RAW DATA:
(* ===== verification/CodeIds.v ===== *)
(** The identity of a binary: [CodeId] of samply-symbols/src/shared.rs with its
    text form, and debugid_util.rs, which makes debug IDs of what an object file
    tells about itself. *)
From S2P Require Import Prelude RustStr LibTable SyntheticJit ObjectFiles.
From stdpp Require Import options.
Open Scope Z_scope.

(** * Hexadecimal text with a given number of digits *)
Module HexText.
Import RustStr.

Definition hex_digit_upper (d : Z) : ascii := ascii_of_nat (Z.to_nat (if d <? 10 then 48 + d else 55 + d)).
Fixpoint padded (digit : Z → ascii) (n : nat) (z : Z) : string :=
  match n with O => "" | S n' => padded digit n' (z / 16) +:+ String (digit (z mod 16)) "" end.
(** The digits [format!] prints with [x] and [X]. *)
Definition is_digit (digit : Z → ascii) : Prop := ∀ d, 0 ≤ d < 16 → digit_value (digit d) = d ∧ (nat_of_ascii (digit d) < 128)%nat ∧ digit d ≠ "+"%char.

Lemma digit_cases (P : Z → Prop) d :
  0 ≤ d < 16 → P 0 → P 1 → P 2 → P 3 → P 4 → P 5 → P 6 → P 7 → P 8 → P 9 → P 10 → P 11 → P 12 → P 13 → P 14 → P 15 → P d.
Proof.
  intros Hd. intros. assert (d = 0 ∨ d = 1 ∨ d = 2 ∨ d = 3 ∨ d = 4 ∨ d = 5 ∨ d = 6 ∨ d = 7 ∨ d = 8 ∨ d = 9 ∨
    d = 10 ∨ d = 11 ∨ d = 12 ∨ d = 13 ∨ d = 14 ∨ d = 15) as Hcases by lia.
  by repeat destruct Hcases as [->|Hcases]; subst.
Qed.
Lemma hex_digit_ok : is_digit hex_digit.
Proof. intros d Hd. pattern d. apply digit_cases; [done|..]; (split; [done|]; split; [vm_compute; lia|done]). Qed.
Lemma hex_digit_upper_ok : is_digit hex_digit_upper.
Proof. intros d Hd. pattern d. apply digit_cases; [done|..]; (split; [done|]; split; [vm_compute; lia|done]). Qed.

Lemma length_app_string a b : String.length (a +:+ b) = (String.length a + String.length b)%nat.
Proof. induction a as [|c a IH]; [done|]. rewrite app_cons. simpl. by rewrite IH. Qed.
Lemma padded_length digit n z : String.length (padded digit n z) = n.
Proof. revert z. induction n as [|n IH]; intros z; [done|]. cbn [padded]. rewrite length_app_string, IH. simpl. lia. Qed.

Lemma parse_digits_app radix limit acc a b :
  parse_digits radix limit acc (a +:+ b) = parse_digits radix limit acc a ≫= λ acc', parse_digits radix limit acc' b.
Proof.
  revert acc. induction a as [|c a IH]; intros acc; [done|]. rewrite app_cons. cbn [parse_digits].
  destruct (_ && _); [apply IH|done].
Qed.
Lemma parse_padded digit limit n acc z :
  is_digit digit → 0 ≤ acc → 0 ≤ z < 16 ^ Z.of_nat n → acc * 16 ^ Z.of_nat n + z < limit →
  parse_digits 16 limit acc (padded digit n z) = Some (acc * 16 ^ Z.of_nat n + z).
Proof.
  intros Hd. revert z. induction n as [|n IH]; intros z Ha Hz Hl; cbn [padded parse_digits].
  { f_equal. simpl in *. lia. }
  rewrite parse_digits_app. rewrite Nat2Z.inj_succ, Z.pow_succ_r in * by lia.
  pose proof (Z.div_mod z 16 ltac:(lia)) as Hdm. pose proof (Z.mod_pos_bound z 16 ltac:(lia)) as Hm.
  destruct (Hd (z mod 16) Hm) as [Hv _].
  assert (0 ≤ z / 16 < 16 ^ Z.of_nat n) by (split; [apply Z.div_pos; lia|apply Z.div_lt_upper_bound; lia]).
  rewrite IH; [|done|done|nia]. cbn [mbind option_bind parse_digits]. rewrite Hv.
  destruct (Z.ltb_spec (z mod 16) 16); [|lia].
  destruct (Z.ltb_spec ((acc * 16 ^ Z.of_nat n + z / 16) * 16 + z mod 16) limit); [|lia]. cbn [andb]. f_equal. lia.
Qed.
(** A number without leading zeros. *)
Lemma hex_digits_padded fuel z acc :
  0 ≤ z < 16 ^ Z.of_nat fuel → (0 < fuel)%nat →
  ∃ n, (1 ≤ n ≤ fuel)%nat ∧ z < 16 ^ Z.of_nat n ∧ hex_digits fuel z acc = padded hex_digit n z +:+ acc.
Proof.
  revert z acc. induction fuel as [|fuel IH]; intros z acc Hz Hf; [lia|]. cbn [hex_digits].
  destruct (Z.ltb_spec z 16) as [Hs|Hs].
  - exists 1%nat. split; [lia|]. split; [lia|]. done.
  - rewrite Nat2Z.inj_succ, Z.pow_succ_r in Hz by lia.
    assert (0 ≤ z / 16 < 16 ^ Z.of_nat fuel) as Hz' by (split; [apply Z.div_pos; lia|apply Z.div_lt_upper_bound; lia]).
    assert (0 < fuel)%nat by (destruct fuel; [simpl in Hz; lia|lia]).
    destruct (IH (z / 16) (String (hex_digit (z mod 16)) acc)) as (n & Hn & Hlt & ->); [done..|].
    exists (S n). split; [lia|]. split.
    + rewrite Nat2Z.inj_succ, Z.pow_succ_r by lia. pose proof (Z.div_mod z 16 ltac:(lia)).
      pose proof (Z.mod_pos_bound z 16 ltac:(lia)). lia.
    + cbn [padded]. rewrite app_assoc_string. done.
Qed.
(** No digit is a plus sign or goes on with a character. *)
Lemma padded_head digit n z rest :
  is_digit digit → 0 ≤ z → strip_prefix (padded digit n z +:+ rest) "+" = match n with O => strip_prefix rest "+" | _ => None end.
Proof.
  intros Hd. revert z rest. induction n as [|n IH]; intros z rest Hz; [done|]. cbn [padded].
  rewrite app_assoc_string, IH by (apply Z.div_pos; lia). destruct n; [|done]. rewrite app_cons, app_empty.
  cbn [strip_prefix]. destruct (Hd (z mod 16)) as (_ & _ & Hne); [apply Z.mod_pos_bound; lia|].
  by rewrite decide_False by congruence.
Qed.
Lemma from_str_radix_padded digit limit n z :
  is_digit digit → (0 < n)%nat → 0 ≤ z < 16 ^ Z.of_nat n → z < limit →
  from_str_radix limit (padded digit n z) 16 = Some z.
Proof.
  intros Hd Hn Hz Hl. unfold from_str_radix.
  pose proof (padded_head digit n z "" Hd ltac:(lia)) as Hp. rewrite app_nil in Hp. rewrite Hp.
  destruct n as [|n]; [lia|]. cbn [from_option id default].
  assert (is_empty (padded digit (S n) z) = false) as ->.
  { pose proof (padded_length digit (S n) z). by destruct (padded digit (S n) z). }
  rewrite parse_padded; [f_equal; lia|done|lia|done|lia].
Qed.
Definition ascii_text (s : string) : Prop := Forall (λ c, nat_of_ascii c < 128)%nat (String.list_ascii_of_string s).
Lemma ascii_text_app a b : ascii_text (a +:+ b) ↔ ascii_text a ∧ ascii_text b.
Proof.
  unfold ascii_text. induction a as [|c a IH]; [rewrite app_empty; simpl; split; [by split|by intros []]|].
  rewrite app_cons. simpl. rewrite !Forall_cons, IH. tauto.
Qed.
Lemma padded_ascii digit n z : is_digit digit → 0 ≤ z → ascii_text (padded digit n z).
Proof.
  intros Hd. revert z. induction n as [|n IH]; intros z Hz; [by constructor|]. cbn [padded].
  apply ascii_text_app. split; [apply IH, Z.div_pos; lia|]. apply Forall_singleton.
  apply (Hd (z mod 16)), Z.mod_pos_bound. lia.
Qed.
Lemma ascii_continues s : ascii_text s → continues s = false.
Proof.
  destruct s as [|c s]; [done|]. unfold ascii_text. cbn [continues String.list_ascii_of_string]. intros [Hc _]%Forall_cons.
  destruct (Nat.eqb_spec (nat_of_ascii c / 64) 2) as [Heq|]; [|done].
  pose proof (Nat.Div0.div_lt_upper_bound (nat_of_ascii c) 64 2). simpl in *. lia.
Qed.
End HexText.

WHAT YOU NEED TO DO: Return each line of the material in which the string "Require" can be found.

RESULT FOR THIS EXERCISE:
From S2P Require Import Prelude RustStr LibTable SyntheticJit ObjectFiles.
From stdpp Require Import options.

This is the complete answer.